I am trying to understand how CTC loss is working for speech recognition and how it can be implemented in Keras.
- What i think i understood (please correct me if i'm wrong!)
Grossly, the CTC loss is added on top of a classical network in order to decode a sequential information element by element (letter by letter for text or speech) rather than directly decoding an element block directly (a word for example).
Let's say we're feeding utterances of some sentences as MFCCs.
The goal in using CTC-loss is to learn how to make each letter match the MFCC at each time step. Thus, the Dense+softmax output layer is composed by as many neurons as the number of elements needed for the composition of the sentences:
- alphabet (a, b, ..., z)
- a blank token (-)
- a space (_) and an end-character (>)
Then, the softmax layer has 29 neurons (26 for alphabet + some special characters).

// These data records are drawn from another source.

Lemma expire_queued_ok s now : ok s -> ok (set_commands (expire_queued now (commands s)) s).
Proof.
  intros Hs. eapply (store_ok_status _ _ s); [done| | |done..]; cbn [commands set_commands].
  - by apply same_update_where.
  - intros cid c c' Hc Hc' _ Ha. unfold expire_queued in Hc'.
    rewrite (lookup_update_some _ _ _ _ _ _ Hc Hc'). case_match eqn:E; [|done].
    apply andb_true_iff in E as [E%bool_decide_eq_true _].
    rewrite E in Ha. by apply expired_agrees.
Qed.

(** *** Stale commands *)

(** The updates, row by row. *)
Definition after_fail (now cutoff : Z) (r : command_row) : command_row :=
  let r1 := if stale_queued now r
            then set_completed (Some now) (gc_last_error r) (set_status GS.EXPIRED r) else r in
  if stale_dispatched cutoff r1
  then set_completed (Some now) (coalesce (gc_last_error r1) (Some timeout_message))
         (set_status GS.FAILED r1) else r1.
Definition after_stale (now cutoff : Z) (r : command_row) : command_row :=
  let r2 := after_fail now cutoff r in
  if stale_order cutoff r2
  then set_completed None (coalesce (gc_last_error r2) (Some order_timeout_message))
         (set_status GS.UNCONFIRMED r2) else r2.

Lemma fail_updates now cutoff cs cid :
  fail_dispatched now cutoff (expire_queued now cs) !! cid = after_fail now cutoff <$> cs !! cid.
Proof.
  unfold fail_dispatched, expire_queued. rewrite !lookup_update_where. by destruct (cs !! cid).
Qed.

Lemma stale_updates now cutoff cs cid :
  unconfirm_orders cutoff (fail_dispatched now cutoff (expire_queued now cs)) !! cid =
  after_stale now cutoff <$> cs !! cid.
Proof.
  unfold unconfirm_orders. rewrite lookup_update_where, fail_updates. by destruct (cs !! cid).
Qed.

Lemma after_fail_same now cutoff r : command_of (after_fail now cutoff r) = command_of r.
Proof. unfold after_fail. cbv zeta. by repeat case_match. Qed.

Lemma stale_after_fail now cutoff r :
  stale_order cutoff (after_fail now cutoff r) = stale_order cutoff r.
Proof.
  unfold after_fail. cbv zeta. destruct (stale_queued now r) eqn:Eq.
  - apply andb_true_iff in Eq as [Eq%bool_decide_eq_true _].
    unfold stale_dispatched, stale_order. cbn. by rewrite Eq.
  - destruct (stale_dispatched cutoff r) eqn:Ed; [|done].
    unfold stale_dispatched in Ed. rewrite !andb_true_iff in Ed.
    destruct Ed as [[_ Ed%negb_true_iff] _].
    unfold stale_order. cbn [gc_command_type set_completed set_status].
    by rewrite Ed, !andb_false_r.
Qed.

Lemma after_stale_same now cutoff r : command_of (after_stale now cutoff r) = command_of r.
Proof.
  unfold after_stale. cbv zeta. destruct (stale_order _ _); [|apply after_fail_same].
  exact (after_fail_same now cutoff r).
Qed.

(** An order is stale exactly when it is on its way to the broker and was
    dispatched before the cutoff. *)
Lemma after_stale_order now cutoff strict' r b :
  order_row r = true -> agrees strict' (gc_status r) b = true ->
  after_stale now cutoff r =
    if stale_order cutoff r
    then set_completed None (coalesce (gc_last_error r) (Some order_timeout_message))
           (set_status GS.UNCONFIRMED r)
    else if stale_queued now r
    then set_completed (Some now) (gc_last_error r) (set_status GS.EXPIRED r) else r.
Proof.
  intros Ho Ha. unfold after_stale. cbv zeta. rewrite stale_after_fail. unfold after_fail.
  destruct (stale_queued now r) eqn:Eq.
  - unfold stale_queued in Eq. apply andb_true_iff in Eq as [Eq%bool_decide_eq_true _].
    unfold stale_dispatched, stale_order. cbn. by rewrite Eq.
  - cbv zeta. assert (stale_dispatched cutoff r = false) as ->; [|done].
    unfold stale_dispatched. case_bool_decide as E; [|done]. rewrite E in Ha. discriminate Ha.
Qed.

Lemma stale_order_status cutoff r :
  stale_order cutoff r = true ->
  gc_status r ∈ [GS.DISPATCHED; GS.CLAIMED; GS.GATEWAY_STARTED; GS.PRE_ACK_RECORDED].
Proof. unfold stale_order. rewrite !andb_true_iff, bool_decide_eq_true. tauto. Qed.

Lemma stale_order_row cutoff r : stale_order cutoff r = true -> order_row r = true.
Proof.
  unfold stale_order. rewrite !andb_true_iff. intros [[_ H] _]. by apply sql_order_type_is_order.
Qed.

(** The ids the boundary is told about. *)
Definition stale_ids (now cutoff : Z) (cs : gmap string command_row) : list string :=
  dedupe (List.filter str_true (map gc_command_id
    (List.filter (stale_order cutoff) (rows (fail_dispatched now cutoff (expire_queued now cs)))))).

Lemma elem_of_filter_list {A} (p : A -> bool) (l : list A) x :
  x ∈ List.filter p l <-> x ∈ l /\ p x = true.
Proof. rewrite !list_elem_of_In. apply filter_In. Qed.

Lemma id_true s cid c : ok s -> commands s !! cid = Some c -> str_true cid = true.
Proof.
  intros Hs Hc. destruct (so_commands _ _ _ Hs _ _ Hc) as [<- [_ Hn]].
  unfold GatewayCommand_post_init in Hn. cbn [command_of command_id] in Hn.
  apply res_bind_ok in Hn as (i & Hi & Hn). res_inv Hn. unfold command_of in Hn.
  assert (i = gc_command_id c) as -> by congruence. apply require_non_empty_ok in Hi. naive_solver.
Qed.

Lemma elem_of_stale_ids s now cutoff cid :
  ok s ->
  cid ∈ stale_ids now cutoff (commands s) <->
  exists c, commands s !! cid = Some c /\ stale_order cutoff c = true.
Proof.
  intros Hs. unfold stale_ids.
  rewrite elem_of_dedupe, elem_of_filter_list, list_elem_of_In, in_map_iff.
  setoid_rewrite <- list_elem_of_In. setoid_rewrite elem_of_filter_list.
  setoid_rewrite elem_of_rows. setoid_rewrite fail_updates. split.
  - intros [(r & <- & [(k & Hk) Hr]) _]. apply fmap_Some in Hk as (c & Hc & ->).
    rewrite stale_after_fail in Hr.
    rewrite (f_equal command_id (after_fail_same now cutoff c) :
      gc_command_id (after_fail now cutoff c) = gc_command_id c).
    rewrite (so_id _ _ _ _ _ Hs Hc). eauto.
  - intros (c & Hc & Hst). split; [|by eapply id_true].
    exists (after_fail now cutoff c). split_and!.
    + rewrite <- (so_id _ _ _ _ _ Hs Hc).
      exact (f_equal command_id (after_fail_same now cutoff c)).
    + exists cid. by rewrite Hc.
    + by rewrite stale_after_fail.
Qed.

(** A claimed order, as the boundary facts ask for it. *)
Lemma claimed_of_ok s cid c :
  ok s -> commands s !! cid = Some c -> is_Some (boundaries s !! cid) ->
  claimed py_repr c (boundaries s).
Proof.
  intros Hs Hc Hb. apply key_follows_claimed; [by eapply (so_keys _ _ _ Hs)|].
  by rewrite (so_id _ _ _ _ _ Hs Hc).
Qed.

(** What the expiry does to the boundaries: those of the stale orders, and only
    those, are marked. *)
Record marked (s : store) (cutoff : Z) (bs : boundary_table) : Prop := {
  mk_table : table_ok bs;
  mk_extends : extends (boundaries s) bs;
  mk_fresh : forall cid c, commands s !! cid = Some c -> stale_order cutoff c = false ->
    bs !! cid = boundaries s !! cid;
  mk_none : forall cid, commands s !! cid = None -> bs !! cid = boundaries s !! cid;
  mk_stale : forall cid c, commands s !! cid = Some c -> stale_order cutoff c = true ->
    b_state <$> bs !! cid = Some (_resolve_state (b_state <$> boundaries s !! cid) BS.UNCONFIRMED);
  mk_keys : forall cid c, commands s !! cid = Some c -> key_follows py_repr c bs
}.

Lemma mark_stale s now cutoff :
  ok s -> exists bs,
    mark_order_commands_unconfirmed py_repr
      (unconfirm_orders cutoff (fail_dispatched now cutoff (expire_queued now (commands s))))
      (boundaries s)
      (map gc_command_id (List.filter (stale_order cutoff)
         (rows (fail_dispatched now cutoff (expire_queued now (commands s)))))) now
      "Gateway order command timed out before durable broker confirmation." = Ok bs /\
    marked s cutoff bs.
Proof.
  intros Hs. unfold mark_order_commands_unconfirmed. fold (stale_ids now cutoff (commands s)).
  set (cs3 := unconfirm_orders cutoff (fail_dispatched now cutoff (expire_queued now (commands s)))).
  assert (Hcs3 : forall k c3, cs3 !! k = Some c3 ->
            exists c, commands s !! k = Some c /\ c3 = after_stale now cutoff c).
  { intros k c3. unfold cs3. rewrite stale_updates. intros (c & ? & ->)%fmap_Some. eauto. }
  assert (Hid : forall c, gc_command_id (after_stale now cutoff c) = gc_command_id c)
    by (intros c; exact (f_equal command_id (after_stale_same now cutoff c))).
  assert (Hid3 : forall k c3, cs3 !! k = Some c3 -> gc_command_id c3 = k).
  { intros k c3 (c & Hc & ->)%Hcs3. by rewrite Hid, (so_id _ _ _ _ _ Hs Hc). }
  destruct (mark_loop_total py_repr cs3 now
    "Gateway order command timed out before durable broker confirmation."
    (stale_ids now cutoff (commands s)) (boundaries s)) as [bs Hbs];
    [apply Hs|apply NoDup_dedupe|done| |].
  { intros k c3 (c' & Hc' & Hst)%(elem_of_stale_ids s) (c & Hc & ->)%Hcs3; [|done].
    assert (c' = c) as -> by congruence. apply key_follows_claimed.
    - eapply key_follows_same; [apply after_stale_same|]. by eapply (so_keys _ _ _ Hs).
    - rewrite Hid, (so_id _ _ _ _ _ Hs Hc).
      pose proof (so_agree _ _ _ Hs _ _ Hc (stale_order_row _ _ Hst)) as Ha.
      apply timeout_agrees in Ha as [Hb _]; [|by eapply stale_order_status].
      by apply fmap_is_Some in Hb. }
  exists bs. split; [done|]. assert (Hmark := Hbs).
  apply mark_loop_ok in Hmark as ([Htb He] & Hout & Hin); [|apply Hs|done|apply NoDup_dedupe].
  assert (Hc3 : forall cid c, commands s !! cid = Some c -> cs3 !! cid = Some (after_stale now cutoff c))
    by (intros cid c Hc; unfold cs3; by rewrite stale_updates, Hc).
  split; [done|done| | | |].
  - intros cid c Hc Hst. apply Hout.
    intros (c1 & Hc1 & Hst1)%(elem_of_stale_ids s); [congruence|done].
  - intros cid Hc. apply Hout. intros (c1 & Hc1 & _)%(elem_of_stale_ids s); [congruence|done].
  - intros cid c Hc Hst. eapply Hin; [by apply elem_of_stale_ids; eauto|by apply Hc3|].
    change (order_row (after_stale now cutoff c) = true).
    rewrite (order_row_same c); [by eapply stale_order_row|apply after_stale_same].
  - intros cid c Hc. apply (key_follows_same _ (after_stale now cutoff c));
      [symmetry; apply after_stale_same|].
    eapply (mark_loop_key py_repr cs3); [apply Hs|done| | |done].
    + rewrite Hid, (so_id _ _ _ _ _ Hs Hc). by apply Hc3.
    + eapply key_follows_same; [apply after_stale_same|]. by eapply (so_keys _ _ _ Hs).
Qed.

Lemma none_stale now cutoff cs cid c :
  (rowcount (stale_queued now) cs =? 0) && (rowcount (stale_dispatched cutoff) cs =? 0) &&
  (rowcount (stale_order cutoff) cs =? 0) = true -> cs !! cid = Some c ->
  stale_order cutoff c = false /\ after_stale now cutoff c = c.
Proof.
  rewrite !andb_true_iff, !Z.eqb_eq. unfold rowcount. intros [[H1 H2] H3] Hc.
  assert (Hz : forall p, count p (rows cs) = 0 -> p c = false).
  { intros p Hp. assert (H : (0 <? count p (rows cs)) = false) by (apply Z.ltb_ge; lia).
    rewrite count_rows in H. by eapply H. }
  unfold after_stale, after_fail. by rewrite (Hz _ H1), (Hz _ H2), (Hz _ H3).
Qed.

(** The expiry pass never raises; row by row it is [after_stale]. *)
Lemma expire_stale_spec s timeout now now' :
  ok s -> exists s' n, expire_stale_gateway_commands py_repr s timeout now now' = Ok (s', n) /\
    let cutoff := now - seconds (Z.max timeout 1) in
    (forall cid, commands s' !! cid = after_stale now cutoff <$> commands s !! cid) /\
    marked s cutoff (boundaries s').
Proof.
  intros Hs. unfold expire_stale_gateway_commands. cbv zeta.
  set (cutoff := now - seconds (Z.max timeout 1)).
  cbn [expired_queued_count timed_out_dispatched_count unconfirmed_order_count].
  destruct (_ && _) eqn:Ez.
  - do 2 eexists. split; [done|]. split.
    + intros cid. destruct (commands s !! cid) as [c|] eqn:Hc; [|done]. cbn.
      by rewrite (proj2 (none_stale _ _ _ _ _ Ez Hc)).
    + split; try done; [apply Hs| |apply Hs].
      intros cid c Hc Hst. rewrite (proj1 (none_stale _ _ _ _ _ Ez Hc)) in Hst. done.
  - destruct (mark_stale s now cutoff Hs) as (bs & -> & Hm). cbn [res_bind].
    do 2 eexists. split; [done|]. split; [|done]. intros cid. apply stale_updates.
Qed.

(** Expiry keeps the invariant. *)
Lemma expire_stale_ok s timeout now now' :
  ok s -> exists s' n, expire_stale_gateway_commands py_repr s timeout now now' = Ok (s', n) /\
    ok s' /\ same_commands (commands s) (commands s') /\ extends (boundaries s) (boundaries s').
Proof.
  intros Hs. destruct (expire_stale_spec s timeout now now' Hs) as (s' & n & -> & Hcs & Hm).
  set (cutoff := now - seconds (Z.max timeout 1)) in *. exists s', n. split; [done|].
  assert (Hsame : same_commands (commands s) (commands s')).
  { intros k. rewrite Hcs. destruct (commands s !! k); cbn; [|done]. by rewrite after_stale_same. }
  split_and!; [|done|apply Hm].
  eapply (store_ok_change _ _ s (commands s') (boundaries s')); [done|done|apply Hm| |apply Hm| |
    done|done].
  - intros cid b Hb. destruct (commands s !! cid) as [c|] eqn:Hc.
    + destruct (stale_order cutoff c) eqn:Est; [right; eauto using stale_order_row|left].
      rewrite <- (mk_fresh _ _ _ Hm _ _ Hc Est). by eexists.
    + left. rewrite <- (mk_none _ _ _ Hm _ Hc). by eexists.
  - intros cid c c' Hc Hc' Ho. rewrite Hcs, Hc in Hc'. injection Hc' as <-.
    pose proof (so_agree _ _ _ Hs _ _ Hc Ho) as Ha.
    rewrite (after_stale_order _ _ _ _ _ Ho Ha). destruct (stale_order cutoff c) eqn:Est.
    + rewrite (mk_stale _ _ _ Hm _ _ Hc Est).
      by apply timeout_agrees in Ha as [_ Ha]; [|by eapply stale_order_status].
    + rewrite (mk_fresh _ _ _ Hm _ _ Hc Est).
      destruct (stale_queued now c) eqn:Eq; [|done].
      apply andb_true_iff in Eq as [Eq%bool_decide_eq_true _]. rewrite Eq in Ha.
      by apply expired_agrees.
Qed.

(** *** Dispatch *)

(** A row as dispatch leaves it. *)
Definition handed (now : Z) (r : command_row) : command_row :=
  set_dispatched now (set_status (if order_row r then GS.CLAIMED else GS.DISPATCHED) r).

Lemma handed_same now r : command_of (handed now r) = command_of r.
Proof. done. Qed.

To implement it, i found that i can do something like this:
# CTC implementation from Keras example found at https://github.com/keras-
# team/keras/blob/master/examples/image_ocr.py
def ctc_lambda_func(args):
y_pred, labels, input_length, label_length = args
# the 2 is critical here since the first couple outputs of the RNN
# tend to be garbage:
# print "y_pred_shape: ", y_pred.shape
y_pred = y_pred[:, 2:, :]
# print "y_pred_shape: ", y_pred.shape
return K.ctc_batch_cost(labels, y_pred, input_length, label_length)
input_data = Input(shape=(1000, 20))
#let's say each MFCC is (1000 timestamps x 20 features)
x = Bidirectional(lstm(...,return_sequences=True))(input_data)
x = Bidirectional(lstm(...,return_sequences=True))(x)
y_pred = TimeDistributed(Dense(units=ALPHABET_LENGTH, activation='softmax'))(x)
loss_out = Lambda(function=ctc_lambda_func, name='ctc', output_shape=(1,))(
[y_pred, y_true, input_length, label_length])
model = Model(inputs=[input_data, y_true, input_length,label_length],
outputs=loss_out)
With ALPHABET_LENGTH = 29 (alphabet length + special characters)
And:
- y_true: tensor (samples, max_string_length) containing the truth labels.
- y_pred: tensor (samples, time_steps, num_categories) containing the prediction, or output of the softmax.
- input_length: tensor (samples, 1) containing the sequence length for each batch item in y_pred.
- label_length: tensor (samples, 1) containing the sequence length for each batch item in y_true.
(source)
Now, i'm facing some problems:
- What i don't understand
- Is this implantation the right way to code and use CTC loss?
- I do not understand what are concretely y_true, input_length and label_length. Any examples?
- In what form should I give the labels to the network? Again, Any examples?